→ EXERCISE: The records are to be repeated in full. Every line must match.

→ DATA SUPPLIED:
# # # #
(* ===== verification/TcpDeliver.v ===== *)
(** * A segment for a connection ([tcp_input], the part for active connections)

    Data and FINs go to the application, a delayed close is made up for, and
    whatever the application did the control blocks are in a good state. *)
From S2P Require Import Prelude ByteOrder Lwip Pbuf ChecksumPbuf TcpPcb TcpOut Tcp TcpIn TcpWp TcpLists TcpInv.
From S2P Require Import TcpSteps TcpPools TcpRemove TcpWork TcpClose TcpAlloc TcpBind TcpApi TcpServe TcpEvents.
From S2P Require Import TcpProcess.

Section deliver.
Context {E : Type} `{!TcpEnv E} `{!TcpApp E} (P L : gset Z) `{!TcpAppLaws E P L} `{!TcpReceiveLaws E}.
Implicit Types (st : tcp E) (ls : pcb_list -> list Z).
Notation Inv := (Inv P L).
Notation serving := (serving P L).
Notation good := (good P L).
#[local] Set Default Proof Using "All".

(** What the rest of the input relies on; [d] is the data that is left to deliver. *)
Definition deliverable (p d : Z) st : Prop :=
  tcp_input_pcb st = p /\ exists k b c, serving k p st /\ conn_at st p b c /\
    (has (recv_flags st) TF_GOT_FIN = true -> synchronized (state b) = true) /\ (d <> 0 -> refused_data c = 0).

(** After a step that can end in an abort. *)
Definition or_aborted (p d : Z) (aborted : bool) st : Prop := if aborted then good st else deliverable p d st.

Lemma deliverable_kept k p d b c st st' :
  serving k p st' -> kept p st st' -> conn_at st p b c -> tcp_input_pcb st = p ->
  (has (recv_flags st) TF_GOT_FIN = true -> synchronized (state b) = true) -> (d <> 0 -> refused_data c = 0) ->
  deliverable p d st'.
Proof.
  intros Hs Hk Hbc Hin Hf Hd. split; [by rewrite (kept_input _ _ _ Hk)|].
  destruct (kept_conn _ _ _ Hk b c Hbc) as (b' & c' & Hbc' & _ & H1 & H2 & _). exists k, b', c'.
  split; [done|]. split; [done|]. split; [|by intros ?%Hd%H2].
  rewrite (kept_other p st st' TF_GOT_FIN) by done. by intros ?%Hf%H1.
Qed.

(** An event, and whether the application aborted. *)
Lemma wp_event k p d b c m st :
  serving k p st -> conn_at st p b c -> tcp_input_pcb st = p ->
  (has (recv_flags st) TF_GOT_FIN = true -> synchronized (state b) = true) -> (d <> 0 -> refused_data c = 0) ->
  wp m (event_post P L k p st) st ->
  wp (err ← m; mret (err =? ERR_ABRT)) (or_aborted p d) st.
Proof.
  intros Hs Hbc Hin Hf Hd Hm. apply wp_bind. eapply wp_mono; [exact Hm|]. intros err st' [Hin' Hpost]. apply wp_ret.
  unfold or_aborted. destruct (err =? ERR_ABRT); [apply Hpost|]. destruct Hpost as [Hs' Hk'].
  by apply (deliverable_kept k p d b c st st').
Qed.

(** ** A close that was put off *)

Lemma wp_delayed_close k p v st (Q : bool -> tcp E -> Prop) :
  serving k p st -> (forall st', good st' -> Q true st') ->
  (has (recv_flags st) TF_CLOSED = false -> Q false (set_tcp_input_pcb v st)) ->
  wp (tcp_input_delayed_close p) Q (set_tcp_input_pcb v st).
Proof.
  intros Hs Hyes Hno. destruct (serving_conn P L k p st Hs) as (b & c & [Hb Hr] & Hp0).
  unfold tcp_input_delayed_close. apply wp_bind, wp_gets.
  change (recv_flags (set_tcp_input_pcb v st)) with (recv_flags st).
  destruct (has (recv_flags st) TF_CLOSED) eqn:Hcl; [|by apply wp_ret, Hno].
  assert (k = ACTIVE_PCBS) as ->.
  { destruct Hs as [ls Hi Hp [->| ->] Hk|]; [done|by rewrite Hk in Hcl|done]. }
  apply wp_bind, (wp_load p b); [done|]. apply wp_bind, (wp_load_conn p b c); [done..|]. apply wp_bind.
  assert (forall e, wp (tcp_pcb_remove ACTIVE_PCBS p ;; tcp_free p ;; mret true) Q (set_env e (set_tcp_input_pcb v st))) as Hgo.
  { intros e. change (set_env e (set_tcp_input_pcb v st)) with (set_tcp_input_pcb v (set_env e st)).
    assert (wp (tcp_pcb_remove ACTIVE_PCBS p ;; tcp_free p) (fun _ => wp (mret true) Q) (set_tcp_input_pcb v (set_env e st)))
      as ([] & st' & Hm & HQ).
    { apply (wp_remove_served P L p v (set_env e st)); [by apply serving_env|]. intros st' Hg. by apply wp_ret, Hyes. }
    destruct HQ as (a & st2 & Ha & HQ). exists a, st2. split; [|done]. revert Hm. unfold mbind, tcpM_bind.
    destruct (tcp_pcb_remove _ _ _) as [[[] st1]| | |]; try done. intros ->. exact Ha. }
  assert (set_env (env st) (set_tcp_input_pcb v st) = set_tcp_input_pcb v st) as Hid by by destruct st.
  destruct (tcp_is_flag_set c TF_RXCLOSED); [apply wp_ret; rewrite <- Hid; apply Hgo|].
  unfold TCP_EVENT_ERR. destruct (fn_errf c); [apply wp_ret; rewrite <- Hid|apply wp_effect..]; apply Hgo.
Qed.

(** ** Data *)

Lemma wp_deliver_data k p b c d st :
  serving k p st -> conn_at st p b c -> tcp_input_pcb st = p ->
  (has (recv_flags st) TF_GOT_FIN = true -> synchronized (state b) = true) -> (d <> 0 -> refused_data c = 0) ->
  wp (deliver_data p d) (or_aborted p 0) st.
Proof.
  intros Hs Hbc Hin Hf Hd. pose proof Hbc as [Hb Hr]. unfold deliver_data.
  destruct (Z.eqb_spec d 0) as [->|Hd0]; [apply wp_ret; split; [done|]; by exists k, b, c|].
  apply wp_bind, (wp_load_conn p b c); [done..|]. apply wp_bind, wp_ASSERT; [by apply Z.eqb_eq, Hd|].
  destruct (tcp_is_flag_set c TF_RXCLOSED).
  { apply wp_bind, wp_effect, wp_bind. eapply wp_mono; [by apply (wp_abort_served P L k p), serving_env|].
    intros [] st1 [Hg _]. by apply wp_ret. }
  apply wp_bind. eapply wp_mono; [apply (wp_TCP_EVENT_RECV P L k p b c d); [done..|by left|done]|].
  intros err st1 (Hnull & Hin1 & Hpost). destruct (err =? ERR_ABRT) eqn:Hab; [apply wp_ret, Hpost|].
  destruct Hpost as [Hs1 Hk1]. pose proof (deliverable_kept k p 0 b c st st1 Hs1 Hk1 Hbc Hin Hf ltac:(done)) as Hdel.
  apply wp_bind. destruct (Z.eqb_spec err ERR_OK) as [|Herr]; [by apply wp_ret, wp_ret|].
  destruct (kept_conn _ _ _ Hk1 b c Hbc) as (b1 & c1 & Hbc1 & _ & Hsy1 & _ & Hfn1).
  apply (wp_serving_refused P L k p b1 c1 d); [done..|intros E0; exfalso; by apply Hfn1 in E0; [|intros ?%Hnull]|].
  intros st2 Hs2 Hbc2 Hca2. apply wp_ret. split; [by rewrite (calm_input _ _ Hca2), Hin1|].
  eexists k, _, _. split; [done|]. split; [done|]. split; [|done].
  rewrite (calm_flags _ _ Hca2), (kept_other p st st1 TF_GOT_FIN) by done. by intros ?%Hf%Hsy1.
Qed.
# # # #
→ EXERCISE RESULT:
(* ===== verification/TcpDeliver.v ===== *)
(** * A segment for a connection ([tcp_input], the part for active connections)

    Data and FINs go to the application, a delayed close is made up for, and
    whatever the application did the control blocks are in a good state. *)
From S2P Require Import Prelude ByteOrder Lwip Pbuf ChecksumPbuf TcpPcb TcpOut Tcp TcpIn TcpWp TcpLists TcpInv.
From S2P Require Import TcpSteps TcpPools TcpRemove TcpWork TcpClose TcpAlloc TcpBind TcpApi TcpServe TcpEvents.
From S2P Require Import TcpProcess.

Section deliver.
Context {E : Type} `{!TcpEnv E} `{!TcpApp E} (P L : gset Z) `{!TcpAppLaws E P L} `{!TcpReceiveLaws E}.
Implicit Types (st : tcp E) (ls : pcb_list -> list Z).
Notation Inv := (Inv P L).
Notation serving := (serving P L).
Notation good := (good P L).
#[local] Set Default Proof Using "All".

(** What the rest of the input relies on; [d] is the data that is left to deliver. *)
Definition deliverable (p d : Z) st : Prop :=
  tcp_input_pcb st = p /\ exists k b c, serving k p st /\ conn_at st p b c /\
    (has (recv_flags st) TF_GOT_FIN = true -> synchronized (state b) = true) /\ (d <> 0 -> refused_data c = 0).

(** After a step that can end in an abort. *)
Definition or_aborted (p d : Z) (aborted : bool) st : Prop := if aborted then good st else deliverable p d st.

Lemma deliverable_kept k p d b c st st' :
  serving k p st' -> kept p st st' -> conn_at st p b c -> tcp_input_pcb st = p ->
  (has (recv_flags st) TF_GOT_FIN = true -> synchronized (state b) = true) -> (d <> 0 -> refused_data c = 0) ->
  deliverable p d st'.
Proof.
  intros Hs Hk Hbc Hin Hf Hd. split; [by rewrite (kept_input _ _ _ Hk)|].
  destruct (kept_conn _ _ _ Hk b c Hbc) as (b' & c' & Hbc' & _ & H1 & H2 & _). exists k, b', c'.
  split; [done|]. split; [done|]. split; [|by intros ?%Hd%H2].
  rewrite (kept_other p st st' TF_GOT_FIN) by done. by intros ?%Hf%H1.
Qed.

(** An event, and whether the application aborted. *)
Lemma wp_event k p d b c m st :
  serving k p st -> conn_at st p b c -> tcp_input_pcb st = p ->
  (has (recv_flags st) TF_GOT_FIN = true -> synchronized (state b) = true) -> (d <> 0 -> refused_data c = 0) ->
  wp m (event_post P L k p st) st ->
  wp (err ← m; mret (err =? ERR_ABRT)) (or_aborted p d) st.
Proof.
  intros Hs Hbc Hin Hf Hd Hm. apply wp_bind. eapply wp_mono; [exact Hm|]. intros err st' [Hin' Hpost]. apply wp_ret.
  unfold or_aborted. destruct (err =? ERR_ABRT); [apply Hpost|]. destruct Hpost as [Hs' Hk'].
  by apply (deliverable_kept k p d b c st st').
Qed.

(** ** A close that was put off *)

Lemma wp_delayed_close k p v st (Q : bool -> tcp E -> Prop) :
  serving k p st -> (forall st', good st' -> Q true st') ->
  (has (recv_flags st) TF_CLOSED = false -> Q false (set_tcp_input_pcb v st)) ->
  wp (tcp_input_delayed_close p) Q (set_tcp_input_pcb v st).
Proof.
  intros Hs Hyes Hno. destruct (serving_conn P L k p st Hs) as (b & c & [Hb Hr] & Hp0).
  unfold tcp_input_delayed_close. apply wp_bind, wp_gets.
  change (recv_flags (set_tcp_input_pcb v st)) with (recv_flags st).
  destruct (has (recv_flags st) TF_CLOSED) eqn:Hcl; [|by apply wp_ret, Hno].
  assert (k = ACTIVE_PCBS) as ->.
  { destruct Hs as [ls Hi Hp [->| ->] Hk|]; [done|by rewrite Hk in Hcl|done]. }
  apply wp_bind, (wp_load p b); [done|]. apply wp_bind, (wp_load_conn p b c); [done..|]. apply wp_bind.
  assert (forall e, wp (tcp_pcb_remove ACTIVE_PCBS p ;; tcp_free p ;; mret true) Q (set_env e (set_tcp_input_pcb v st))) as Hgo.
  { intros e. change (set_env e (set_tcp_input_pcb v st)) with (set_tcp_input_pcb v (set_env e st)).
    assert (wp (tcp_pcb_remove ACTIVE_PCBS p ;; tcp_free p) (fun _ => wp (mret true) Q) (set_tcp_input_pcb v (set_env e st)))
      as ([] & st' & Hm & HQ).
    { apply (wp_remove_served P L p v (set_env e st)); [by apply serving_env|]. intros st' Hg. by apply wp_ret, Hyes. }
    destruct HQ as (a & st2 & Ha & HQ). exists a, st2. split; [|done]. revert Hm. unfold mbind, tcpM_bind.
    destruct (tcp_pcb_remove _ _ _) as [[[] st1]| | |]; try done. intros ->. exact Ha. }
  assert (set_env (env st) (set_tcp_input_pcb v st) = set_tcp_input_pcb v st) as Hid by by destruct st.
  destruct (tcp_is_flag_set c TF_RXCLOSED); [apply wp_ret; rewrite <- Hid; apply Hgo|].
  unfold TCP_EVENT_ERR. destruct (fn_errf c); [apply wp_ret; rewrite <- Hid|apply wp_effect..]; apply Hgo.
Qed.

(** ** Data *)

Lemma wp_deliver_data k p b c d st :
  serving k p st -> conn_at st p b c -> tcp_input_pcb st = p ->
  (has (recv_flags st) TF_GOT_FIN = true -> synchronized (state b) = true) -> (d <> 0 -> refused_data c = 0) ->
  wp (deliver_data p d) (or_aborted p 0) st.
Proof.
  intros Hs Hbc Hin Hf Hd. pose proof Hbc as [Hb Hr]. unfold deliver_data.
  destruct (Z.eqb_spec d 0) as [->|Hd0]; [apply wp_ret; split; [done|]; by exists k, b, c|].
  apply wp_bind, (wp_load_conn p b c); [done..|]. apply wp_bind, wp_ASSERT; [by apply Z.eqb_eq, Hd|].
  destruct (tcp_is_flag_set c TF_RXCLOSED).
  { apply wp_bind, wp_effect, wp_bind. eapply wp_mono; [by apply (wp_abort_served P L k p), serving_env|].
    intros [] st1 [Hg _]. by apply wp_ret. }
  apply wp_bind. eapply wp_mono; [apply (wp_TCP_EVENT_RECV P L k p b c d); [done..|by left|done]|].
  intros err st1 (Hnull & Hin1 & Hpost). destruct (err =? ERR_ABRT) eqn:Hab; [apply wp_ret, Hpost|].
  destruct Hpost as [Hs1 Hk1]. pose proof (deliverable_kept k p 0 b c st st1 Hs1 Hk1 Hbc Hin Hf ltac:(done)) as Hdel.
  apply wp_bind. destruct (Z.eqb_spec err ERR_OK) as [|Herr]; [by apply wp_ret, wp_ret|].
  destruct (kept_conn _ _ _ Hk1 b c Hbc) as (b1 & c1 & Hbc1 & _ & Hsy1 & _ & Hfn1).
  apply (wp_serving_refused P L k p b1 c1 d); [done..|intros E0; exfalso; by apply Hfn1 in E0; [|intros ?%Hnull]|].
  intros st2 Hs2 Hbc2 Hca2. apply wp_ret. split; [by rewrite (calm_input _ _ Hca2), Hin1|].
  eexists k, _, _. split; [done|]. split; [done|]. split; [|done].
  rewrite (calm_flags _ _ Hca2), (kept_other p st st1 TF_GOT_FIN) by done. by intros ?%Hf%Hsy1.
Qed.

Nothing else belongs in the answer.